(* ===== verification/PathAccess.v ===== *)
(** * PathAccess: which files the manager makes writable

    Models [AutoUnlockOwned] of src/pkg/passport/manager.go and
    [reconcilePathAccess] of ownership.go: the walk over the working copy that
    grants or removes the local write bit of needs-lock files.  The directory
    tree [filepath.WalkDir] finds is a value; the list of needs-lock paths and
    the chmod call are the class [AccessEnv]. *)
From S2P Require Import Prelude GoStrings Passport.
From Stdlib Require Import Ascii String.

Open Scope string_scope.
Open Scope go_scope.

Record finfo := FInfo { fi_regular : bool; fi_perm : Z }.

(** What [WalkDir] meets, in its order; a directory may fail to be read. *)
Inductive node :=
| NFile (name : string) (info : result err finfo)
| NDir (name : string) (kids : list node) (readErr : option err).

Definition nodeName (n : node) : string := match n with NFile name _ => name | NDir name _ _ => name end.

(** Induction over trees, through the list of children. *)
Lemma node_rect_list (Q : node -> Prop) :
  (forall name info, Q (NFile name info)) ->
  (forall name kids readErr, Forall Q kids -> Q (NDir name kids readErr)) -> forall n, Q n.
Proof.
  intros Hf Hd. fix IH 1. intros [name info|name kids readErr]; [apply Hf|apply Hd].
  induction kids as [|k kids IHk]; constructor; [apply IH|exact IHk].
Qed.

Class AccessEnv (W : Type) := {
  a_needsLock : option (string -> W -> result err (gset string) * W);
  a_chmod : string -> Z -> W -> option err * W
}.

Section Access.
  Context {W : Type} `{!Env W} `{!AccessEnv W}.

(YOUR GOAL)
What do the lines of the material read, from the first through the line with "(** Induction over"? Transcribe them exactly and stop there.

(WRITTEN REPLY)
(* ===== verification/PathAccess.v ===== *)
(** * PathAccess: which files the manager makes writable

    Models [AutoUnlockOwned] of src/pkg/passport/manager.go and
    [reconcilePathAccess] of ownership.go: the walk over the working copy that
    grants or removes the local write bit of needs-lock files.  The directory
    tree [filepath.WalkDir] finds is a value; the list of needs-lock paths and
    the chmod call are the class [AccessEnv]. *)
From S2P Require Import Prelude GoStrings Passport.
From Stdlib Require Import Ascii String.

Open Scope string_scope.
Open Scope go_scope.

Record finfo := FInfo { fi_regular : bool; fi_perm : Z }.

(** What [WalkDir] meets, in its order; a directory may fail to be read. *)
Inductive node :=
| NFile (name : string) (info : result err finfo)
| NDir (name : string) (kids : list node) (readErr : option err).

Definition nodeName (n : node) : string := match n with NFile name _ => name | NDir name _ _ => name end.

(** Induction over trees, through the list of children. *)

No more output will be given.